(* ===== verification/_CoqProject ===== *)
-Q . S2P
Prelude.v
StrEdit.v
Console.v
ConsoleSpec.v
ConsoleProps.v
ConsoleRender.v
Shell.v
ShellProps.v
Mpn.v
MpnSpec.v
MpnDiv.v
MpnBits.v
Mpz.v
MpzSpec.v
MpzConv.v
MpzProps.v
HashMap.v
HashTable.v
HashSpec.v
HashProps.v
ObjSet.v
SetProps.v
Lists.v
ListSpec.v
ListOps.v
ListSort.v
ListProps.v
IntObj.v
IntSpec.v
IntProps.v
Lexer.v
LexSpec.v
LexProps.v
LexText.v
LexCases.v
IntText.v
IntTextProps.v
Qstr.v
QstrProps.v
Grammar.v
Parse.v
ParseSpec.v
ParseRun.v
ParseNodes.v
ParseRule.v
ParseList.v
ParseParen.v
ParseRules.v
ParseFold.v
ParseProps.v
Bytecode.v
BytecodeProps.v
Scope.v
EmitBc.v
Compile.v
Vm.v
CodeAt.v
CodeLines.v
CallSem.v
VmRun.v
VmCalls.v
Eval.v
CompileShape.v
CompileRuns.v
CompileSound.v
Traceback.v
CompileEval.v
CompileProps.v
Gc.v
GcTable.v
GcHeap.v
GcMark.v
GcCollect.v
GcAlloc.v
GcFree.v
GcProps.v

==

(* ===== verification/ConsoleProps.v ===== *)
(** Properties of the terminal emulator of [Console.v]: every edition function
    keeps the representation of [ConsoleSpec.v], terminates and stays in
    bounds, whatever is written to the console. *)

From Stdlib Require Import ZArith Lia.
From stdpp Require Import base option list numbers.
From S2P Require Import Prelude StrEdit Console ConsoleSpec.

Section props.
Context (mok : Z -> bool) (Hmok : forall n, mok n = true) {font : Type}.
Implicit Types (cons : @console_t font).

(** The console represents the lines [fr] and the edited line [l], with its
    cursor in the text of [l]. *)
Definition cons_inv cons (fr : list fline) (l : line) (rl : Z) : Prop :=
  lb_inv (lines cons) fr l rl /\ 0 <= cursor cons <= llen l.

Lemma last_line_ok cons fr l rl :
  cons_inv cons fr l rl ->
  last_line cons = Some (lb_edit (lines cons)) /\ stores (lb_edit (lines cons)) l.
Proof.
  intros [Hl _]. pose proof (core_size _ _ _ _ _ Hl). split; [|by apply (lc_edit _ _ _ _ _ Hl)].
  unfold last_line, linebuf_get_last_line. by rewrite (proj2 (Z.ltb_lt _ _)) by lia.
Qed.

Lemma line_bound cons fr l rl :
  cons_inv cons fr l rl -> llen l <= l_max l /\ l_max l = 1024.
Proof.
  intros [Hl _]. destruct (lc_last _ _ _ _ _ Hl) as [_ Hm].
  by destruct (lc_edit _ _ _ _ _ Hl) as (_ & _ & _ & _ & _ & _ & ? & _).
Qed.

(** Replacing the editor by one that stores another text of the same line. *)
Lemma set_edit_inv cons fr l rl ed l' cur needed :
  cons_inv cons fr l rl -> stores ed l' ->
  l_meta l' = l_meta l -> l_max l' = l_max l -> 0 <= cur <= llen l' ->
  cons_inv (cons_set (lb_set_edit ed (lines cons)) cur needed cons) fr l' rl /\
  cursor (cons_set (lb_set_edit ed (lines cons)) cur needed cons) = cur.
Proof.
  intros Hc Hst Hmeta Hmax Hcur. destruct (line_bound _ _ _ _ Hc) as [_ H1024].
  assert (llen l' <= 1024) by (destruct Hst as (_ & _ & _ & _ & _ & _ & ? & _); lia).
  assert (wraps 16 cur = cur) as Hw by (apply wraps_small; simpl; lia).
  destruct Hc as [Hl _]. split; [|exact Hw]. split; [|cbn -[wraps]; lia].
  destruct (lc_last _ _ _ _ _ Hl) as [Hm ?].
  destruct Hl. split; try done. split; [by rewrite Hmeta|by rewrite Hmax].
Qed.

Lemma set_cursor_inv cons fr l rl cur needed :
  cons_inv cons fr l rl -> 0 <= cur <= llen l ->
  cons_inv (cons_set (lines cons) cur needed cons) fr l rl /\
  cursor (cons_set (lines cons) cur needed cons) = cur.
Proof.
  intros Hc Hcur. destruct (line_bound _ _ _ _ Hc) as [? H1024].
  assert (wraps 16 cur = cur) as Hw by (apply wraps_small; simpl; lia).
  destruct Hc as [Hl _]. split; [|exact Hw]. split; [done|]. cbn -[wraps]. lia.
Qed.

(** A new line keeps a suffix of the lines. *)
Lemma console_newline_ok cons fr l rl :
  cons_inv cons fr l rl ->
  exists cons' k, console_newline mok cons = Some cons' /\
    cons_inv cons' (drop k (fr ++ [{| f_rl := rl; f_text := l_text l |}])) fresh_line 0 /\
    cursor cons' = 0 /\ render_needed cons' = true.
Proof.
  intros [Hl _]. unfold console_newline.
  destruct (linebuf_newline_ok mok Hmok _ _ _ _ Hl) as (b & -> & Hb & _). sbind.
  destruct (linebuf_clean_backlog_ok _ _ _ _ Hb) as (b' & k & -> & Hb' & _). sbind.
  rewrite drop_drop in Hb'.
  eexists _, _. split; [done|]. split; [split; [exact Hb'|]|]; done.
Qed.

→ What to produce:
For this exercise, repeat exactly the lines of the data above from the one with "Definition cons_inv cons" down to the one with "assert (llen l'", both end lines included.

→ Completed task:
Definition cons_inv cons (fr : list fline) (l : line) (rl : Z) : Prop :=
  lb_inv (lines cons) fr l rl /\ 0 <= cursor cons <= llen l.

Lemma last_line_ok cons fr l rl :
  cons_inv cons fr l rl ->
  last_line cons = Some (lb_edit (lines cons)) /\ stores (lb_edit (lines cons)) l.
Proof.
  intros [Hl _]. pose proof (core_size _ _ _ _ _ Hl). split; [|by apply (lc_edit _ _ _ _ _ Hl)].
  unfold last_line, linebuf_get_last_line. by rewrite (proj2 (Z.ltb_lt _ _)) by lia.
Qed.

Lemma line_bound cons fr l rl :
  cons_inv cons fr l rl -> llen l <= l_max l /\ l_max l = 1024.
Proof.
  intros [Hl _]. destruct (lc_last _ _ _ _ _ Hl) as [_ Hm].
  by destruct (lc_edit _ _ _ _ _ Hl) as (_ & _ & _ & _ & _ & _ & ? & _).
Qed.

(** Replacing the editor by one that stores another text of the same line. *)
Lemma set_edit_inv cons fr l rl ed l' cur needed :
  cons_inv cons fr l rl -> stores ed l' ->
  l_meta l' = l_meta l -> l_max l' = l_max l -> 0 <= cur <= llen l' ->
  cons_inv (cons_set (lb_set_edit ed (lines cons)) cur needed cons) fr l' rl /\
  cursor (cons_set (lb_set_edit ed (lines cons)) cur needed cons) = cur.
Proof.
  intros Hc Hst Hmeta Hmax Hcur. destruct (line_bound _ _ _ _ Hc) as [_ H1024].
  assert (llen l' <= 1024) by (destruct Hst as (_ & _ & _ & _ & _ & _ & ? & _); lia).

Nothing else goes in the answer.